Flip early rather than late — there's a brief transition time during gravity switches, and flipping too late means hitting obstacles. Learn to read the upcoming terrain: narrow vertical gaps mean you need to be on the correct surface before you reach them. Collect orbs when convenient, but never risk a death for a pickup. Some sections have a rhythm to them — flip-flip-pause-flip — and finding that pattern makes them trivial. On split paths, the ceiling route is often harder but has more orbs. Practice sections repeatedly; muscle memory is more reliable than reaction time in later stages.

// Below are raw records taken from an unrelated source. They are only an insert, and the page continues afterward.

(* ===== verification/Engine.v ===== *)
(** * The wave engine (node.rs, batch.rs, ctx.rs)

    Every re-entrant operation of [Core], the wave-owner catch boundary, the
    committed-boundary drain and the batch frame, as state-passing functions
    over [World].  A call that can re-enter the engine goes through [rec], which
    [exec] ties at the end of the file; [rec] is indexed by the called operation
    ([Task]) and [exec] bounds the depth of such calls by its fuel. *)

From stdpp Require Import base option strings numbers gmap list.
From S2P Require Import Prelude Protocol Dispatcher Versioning Arena NodeState Receive Rewire.

Local Open Scope Z_scope.
Local Open Scope rx_scope.

(** The fired demands of one [up] call. *)
Definition UpRouteState : Type := list (LockId * Core).

(** The operations that are called re-entrantly. *)
Inductive Task (V : Type) :=
| TDown (c : Core) (msgs : Wave V)
| TUpMsg (c : Core) (m : Msg V) (toward_dep : option nat) (route : UpRouteState)
| TActivate (c : Core)
| TDeactivate (c : Core)
| TReceive (c : Core) (idx : nat) (m : Msg V)
| TRunWave (c : Core)
| TProg (self : option Core) (p : Prog V)
| TDrainRuns
| TDrainGraph (g : nat)
| TDrainLoop (g : nat) (escaped : option Payload) (blocked : nat).
Arguments TDown {V} c msgs.
Arguments TUpMsg {V} c m toward_dep route.
Arguments TActivate {V} c.
Arguments TDeactivate {V} c.
Arguments TReceive {V} c idx m.
Arguments TRunWave {V} c.
Arguments TProg {V} self p.
Arguments TDrainRuns {V}.
Arguments TDrainGraph {V} g.
Arguments TDrainLoop {V} g escaped blocked.

Definition res {V} (t : Task V) : Type :=
  match t with
  | TUpMsg _ _ _ _ => UpRouteState
  | TDrainLoop _ _ _ => option Payload
  | _ => unit
  end.

Section Engine.
Context {V : Type} `{!CanonicalData V} (uc : UserCode V).
Abbreviation MW := (M (World V)).

(** ** Short borrows *)

Definition stale_msg : string := "Core points at a stale or freed GraphCore slot".
Definition index_msg : string := "index out of bounds".

Definition node (c : Core) : MW (NodeSlot V) :=
  let! o := gets (λ w, get_node w c) in expect o stale_msg.

(** [with_*_mut(f)]: one mutation of a live slot, with a result. *)
Definition with_slot {A} (c : Core) (f : NodeSlot V → NodeSlot V * A) : MW A :=
  let! n := node c in
  modify (upd_node c (λ _, (f n).1)) ;;;
  ret (f n).2.

Definition upd (c : Core) (f : NodeSlot V → NodeSlot V) : MW unit :=
  node c ;;; modify (upd_node c f).

Definition is_live (c : Core) : MW bool := gets (λ w, is_some (get_node w c)).

Definition log (e : Event V) : MW unit := modify (set_w_log (λ l, l ++ [e])).

Definition alloc_box (v : Z) : MW nat :=
  let! b := gets (λ w, length (w_boxes w)) in
  modify (set_w_boxes (λ l, l ++ [v])) ;;; ret b.

Fixpoint alloc_boxes (n : nat) : MW (list nat) :=
  match n with
  | O => ret []
  | S n' =>
      let! b := alloc_box (-1) in
      let! bs := alloc_boxes n' in ret (b :: bs)
  end.

Definition set_box (b : nat) (v : Z) : MW unit := modify (set_w_boxes <[b := v]>).

Definition new_token (v : bool) : MW nat :=
  let! t := gets (λ w, length (w_tokens w)) in
  modify (set_w_tokens (λ l, l ++ [v])) ;;; ret t.

Definition token_set (t : nat) : MW bool := gets (λ w, default false (w_tokens w !! t)).

Definition upd_graph (g : nat) (f : Graph V → Graph V) : MW unit :=
  modify (set_w_graphs (alter f g)).

Definition set_queue (f : list (BoundaryTask V) → list (BoundaryTask V)) (g : Graph V) : Graph V :=
  mkGraphCore (g_slots g) (g_generations g) (g_touched_waves g) (g_pins g) (g_free g)
    (f (g_deferred_boundary g)) (g_draining_boundary g).
Definition set_draining (b : bool) (g : Graph V) : Graph V :=
  mkGraphCore (g_slots g) (g_generations g) (g_touched_waves g) (g_pins g) (g_free g)
    (g_deferred_boundary g) b.
Definition queue_of (g : nat) (w : World V) : list (BoundaryTask V) :=
  match w_graphs w !! g with Some gr => g_deferred_boundary gr | None => [] end.
Definition draining_of (g : nat) (w : World V) : bool :=
  match w_graphs w !! g with Some gr => g_draining_boundary gr | None => false end.

(** ** The wave scope *)

Definition wave_in_flight (w : World V) : bool := is_some (w_wave w).
Definition delivery_in_flight (w : World V) : bool := bool_decide (0 < w_delivery_depth w)%nat.

(** [WaveScope::pin_once]: enroll a live node once per wave.  The arena's
    [touched_waves] stamp decides "once". *)
Definition pin_once (c : Core) (w : World V) : World V :=
  match w_wave w, w_graphs w !! c_graph c with
  | Some scope, Some g =>
      if negb (Arena.is_live_key g (c_key c)) then w
      else if bool_decide (g_touched_waves g !! key_id (c_key c) = Some (wave_id scope)) then w
      else
        set_w_wave (λ _, Some (set_touched (λ l, l ++ [c]) scope))
          (set_w_graphs (alter (λ g, mkGraphCore (g_slots g) (g_generations g)
              (<[key_id (c_key c) := wave_id scope]> (g_touched_waves g)) (g_pins g) (g_free g)
              (g_deferred_boundary g) (g_draining_boundary g)) (c_graph c)) w)
  | _, _ => w
  end.

Definition wave_register (c : Core) : MW unit := modify (pin_once c).

Definition wave_set_blamed (c : Core) : MW unit :=
  modify (set_w_wave (fmap (set_blamed (λ _, Some c)))).

Definition wave_register_boundary_root (c : Core) : MW unit :=
  modify (set_w_wave (fmap (λ scope,
    if bool_decide (owner_graph_id scope = c_graph c)
       || bool_decide (c_graph c ∈ ws_boundary_roots scope)
    then scope else set_ws_boundary_roots (λ l, l ++ [c_graph c]) scope))).

(** ** batch.rs: the frame *)

Definition boundary_drains_blocked (w : World V) : bool := is_some (w_active_batch w).
Definition collecting_batch (w : World V) : bool :=
  match w_active_batch w with Some b => b_collecting b | None => false end.
Definition active_batch_committed_token (w : World V) : option nat := b_committed <$> w_active_batch w.

Definition register_boundary_root (c : Core) : MW unit :=
  modify (set_w_active_batch (fmap (λ b,
    if bool_decide (c_graph c ∈ b_boundary_roots b) then b
    else set_b_boundary_roots (λ l, l ++ [c_graph c]) b))).

(** [defer_to_batch]: the result says whether the slice was captured. *)
Definition defer_to_batch (c : Core) (wave : Wave V) : MW bool :=
  let! w := gets id in
  match w_active_batch w with
  | None => ret false
  | Some b =>
      if negb (b_collecting b) then ret false
      else
        match position (ptr_eq c) (b_targets b) with
        | Some index =>
            modify (set_w_active_batch (fmap (set_b_deferred <[index := Some wave]>))) ;;; ret true
        | None =>
            if negb (is_some (get_node w c)) then ret false
            else
              modify (set_w_active_batch (fmap (λ b,
                set_b_targets (λ l, l ++ [c])
                  (set_b_deferred (λ l, l ++ [Some wave])
                    (set_b_order (λ l, l ++ [length (b_targets b)]) b))))) ;;;
              ret true
        end
  end.

(** [committed_after_batch_for_target]. *)
Definition committed_after_batch_for_target (c : Core) (w : World V) : option nat :=
  match w_active_batch w with
  | Some b =>
      if b_collecting b
         && existsb (λ '(t, d), ptr_eq t c && is_some d) (zip (b_targets b) (b_deferred b))
      then Some (b_committed b) else None
  | None => None
  end.

(** ** Boundary queues *)

Definition defer_boundary (owner : Core) (t : BoundaryTask V) : MW unit :=
  wave_register_boundary_root owner ;;;
  register_boundary_root owner ;;;
  upd_graph (c_graph owner) (set_queue (λ q, q ++ [t])).

(** [clear_deferred_boundary_root]: keep the committed tasks. *)
Definition clear_deferred_boundary_root (g : nat) : MW unit :=
  let! toks := gets w_tokens in
  upd_graph g (set_queue (List.filter (λ t, default false (toks !! task_committed t)))).

Definition clear_all_deferred_boundary_root (g : nat) : MW unit :=
  upd_graph g (set_queue (λ _, [])).

Definition clear_all_deferred_boundaries (core_roots task_roots : list nat) : MW unit :=
  for_each core_roots clear_all_deferred_boundary_root ;;;
  for_each task_roots clear_all_deferred_boundary_root.

(** Keep the first escaped panic. *)
Definition remember_first (escaped : option Payload) (p : Payload) : option Payload :=
  match escaped with Some e => Some e | None => Some p end.

Definition clear_deferred_delivery_actions : MW unit := modify (set_w_deferred_actions (λ _, [])).

Definition panic_to_error (p : Payload) : GraphError :=
  match p with PanicStr s => s | _ => "node fn panicked"%string end.

Definition reset_touched (c : Core) : MW unit := modify (upd_node c reset_wave_flags).

Section Ops.
Variable rec : ∀ t : Task V, MW (res t).

(** ** Delivery to subscribers *)

Definition deliver_sink (s : Sink) (m : Msg V) : MW unit :=
  match s with
  | DepSink child b =>
      let! i := gets (λ w, default (-1) (w_boxes w !! b)) in
      if bool_decide (i < 0) then ret tt else rec (TReceive child (Z.to_nat i) m)
  | ExtSink sk => log (EvSink sk m) ;;; rec (TProg None (sink_code uc sk m))
  end.

Definition deliver_subscriber_snapshot (subs : list Sink) (m : Msg V) : MW unit :=
  for_each subs (λ s, deliver_sink s m).

Definition emit_to_subs (c : Core) (m : Msg V) : MW unit :=
  let! n := node c in
  log (EvEmit c m) ;;;
  deliver_subscriber_snapshot (snapshot_subscribers n) m.

Definition run_hook (h : HookId) : MW unit :=
  log (EvHook h) ;;; rec (TProg None (hook_code uc h)).

(** ** The committed boundary *)

Definition drain_roots (core_roots task_roots : list nat) : MW unit :=
  let! escaped := fold_each (core_roots ++ task_roots) (λ escaped g,
    let! r := catch_unwind (rec (TDrainGraph g)) in
    match r with
    | inl _ => ret escaped
    | inr p =>
        if is_host_boundary_abort_payload p then
          clear_all_deferred_boundaries core_roots task_roots ;;; panic p
        else ret (remember_first escaped p)
    end) None in
  match escaped with Some p => panic p | None => ret tt end.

Gravity-flipping runners exploded in popularity with VVVVVV (2010), which showed that a single mechanic — reversing gravity — could sustain an entire game. The Impossible Game (2009) and Geometry Dash (2013) further refined the auto-scrolling obstacle runner format. Gravity Dash combines both influences: VVVVVV's gravity switching and Geometry Dash's rhythmic obstacle courses. The one-button control scheme makes these games incredibly accessible yet punishingly difficult, creating the "easy to learn, hard to master" sweet spot. The genre has become a staple of browser and mobile gaming for its addictive retry loop.